Jill Harden is an archaeologist with RSPB Scotland, and is back with this new blog on the fascinating historical features of Abernethy Forest.

Working and living in Abernethy forest

Opportunities to go out on reserves with colleagues are always time well spent, but visiting with someone from the Conservation Sciences team is of incredible value. Recently I’ve been walking along the tracks of Abernethy through the Scots Pine forest and out onto the heather moor with Ron Summers, Principal Conservation Scientist, much of whose research over the last 25 years time has been focussed there.

Understanding habitats, including how people have impacted on them in the past, is one of the threads of his research and we’ve been exchanging knowledge out in the field and discovering fresh elements in the complex jigsaw of time-depth.

Standing beside one of the 18th century man-made water channels beyond the southern edge of today’s forest – rank heather growth means that this 1.5m deep ‘leat’ is hard to see

While Ron’s research work focuses on bird life he has also been looking at land-use elements like the incredible amount of engineering works that went on in the area from the late 17th to 19th centuries to enable timber extraction. They are now regarded as industrial archaeology features of some significance because the water systems are so extensive. There are massive hand dug channels (known as leats) that took water into naturally defined areas that could be flooded behind artificial stone and earth dams.

Wooden sluices along the leats and at the dams controlled the passage of water, holding it in what would have looked like vast lochans until it was needed downstream to float timbers to the River Spey.  Whether the labourers who constructed the system were recruited from tenant farmers’ families or brought in from other parts of the region needs further study.  Today the holding ‘ponds’ are empty flat expanses of rank vegetation, but the dams betray the use that was made of what may have been good grazings before the 18th century. 


The outlet through one of the dams; some of the sluice timbers survive in the water and when functioning all of the flat land behind it would have been flooded

My work has concentrated on the farms that were in Abernethy Forest during post-medieval and medieval times, and presumably before then too. Sleuich is one of these old places, now beyond the woodland towards Bynack.

Today the area is one of heather moorland and patches of rough grass, seemingly in the middle of nowhere. But this used to be the southernmost farm on the Nethy, abandoned in the late 1850s by the Fyfe family when they moved to another farm on the north side of the forest, close to Nethybridge. 


The ruins at Sleuich: that on the left is a habitat for junipers good to see out on the moor; the other ruin is on the grassy knoll at the right of the image

On a couple of low dry knolls, we noted the ruins of three rectangular stone buildings. One of them must have been the Fyfe family home – in 1841 it housed 5 children under 15 and their parents. The census states that there was a young shepherd helping on the farm then. If he wasn’t staying with them then perhaps he slept in part of the byre or barn, which is presumably what the other ruins were used for.  
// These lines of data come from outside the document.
(* ===== verification/Api.v ===== *)
(** * The C API

    Models the functions of [veo_api.cpp] that work on processes, contexts and
    heterogeneous memory, with their hooks, and how they turn exceptions into
    return codes.  A handle is the address of an object. *)

From Stdlib Require Import ZArith Lia Bool.
From stdpp Require Import base gmap list numbers sets strings.
From S2P Require Import Prelude Hmem CallArgs Command Urpc Ve Context Example Requests Progress.
From S2P Require Import AsyncTransfer Calls Lifecycle VeNode ProcHandle Processes.

Open Scope Z_scope.

(** [try { m } catch (VEOException &e) { k (e.err()) }] *)
Definition try_veo {S A} (m : M S A) (k : Z -> M S A) : M S A := fun s =>
  match m s with
  | (Throw (VEOException _ e), s') => k e s'
  | r => r
  end.

(** The functions of the API a hook can be registered for, by address. *)
Inductive api_func :=
  | F_alloc_mem | F_free_mem | F_alloc_hmem | F_free_hmem | F_alloc_mem_async | F_free_mem_async
  | F_other (addr : Z).

#[export] Instance api_func_eq_dec : EqDecision api_func.
Proof. solve_decision. Defined.
#[export] Instance api_func_countable : Countable api_func.
Proof.
  refine (inj_countable'
    (fun f => match f with
              | F_alloc_mem => inl 0 | F_free_mem => inl 1 | F_alloc_hmem => inl 2
              | F_free_hmem => inl 3 | F_alloc_mem_async => inl 4 | F_free_mem_async => inl 5
              | F_other a => inr a
              end)
    (fun x => match x with
              | inl 0 => F_alloc_mem | inl 1 => F_free_mem | inl 2 => F_alloc_hmem
              | inl 3 => F_free_hmem | inl 4 => F_alloc_mem_async | inl 5 => F_free_mem_async
              | inl _ => F_alloc_mem | inr a => F_other a
              end) _).
  by intros [].
Defined.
All of the buildings would have had walls of stone and turf and thatched roofs. Inside it would have been decidedly gloomy – there were probably only one or two very small windows letting light into the dwelling. Cooking was done over a peat fire in the middle of one of the rooms – there is no evidence for any fireplaces. It certainly wouldn’t have been very warm.  


One of the buildings on the grassy knoll at Sleuich; set on a slight slope it may have been a byre

The farmstead overlooks one of the farm fields, its boundaries hidden in the encroaching vegetation. It’s hard to imagine this area of tussocky grass and heather as productive ground but it must have been so 150 years ago and more. The land was certainly improved for we discovered the ruins of a small lime-kiln in the vicinity.

It is likely that, as part of later-18th century agricultural improvements, the Grants of the Seafield Estate demanded that all farm tenants spread lime on their arable fields to improve productivity. Whether men travelled between farms to share their knowledge of how to build a kiln and produce lime from stone is not known – it’s another theme for further research. But we do know that most small farms in the area had their own lime-kiln and that limestone was brought in from near Tomintoul.  

The ruins of the lime-kiln at Sleuich. Limestone was added from the top of the knoll into its central chamber. The front wall has collapsed around the draw hole through which the lime was extracted

However, the stone ruins that are visible today weren’t the first farm buildings here. There are a number of rectangular buildings that are far less obvious in the immediate vicinity. They must be 18th century in date, if not earlier. And there is also a group of smaller squarer buildings with much thicker walls partially set into the side of a nearby elongated knoll. 

They are of a form reminiscent of a few recently recorded medieval farmsteads in the north and west Highlands. But there is an alternative interpretation – perhaps they are the remains of very old summer huts (shieling huts) used for shelter while tending cattle out on the hill, away from the home farm and its growing crops of oats or barley, grass and kale.

Hopefully further studies by the local community, volunteers and others will reveal more of the lifeways of the people of Sleuich. Their stories add considerably to our understanding of the development of the reserve. And this is only one of about 20 such farmsteads in the forest – all slightly different.  There’s clearly a rich history in the Abernethy woods and on the hill ground beyond.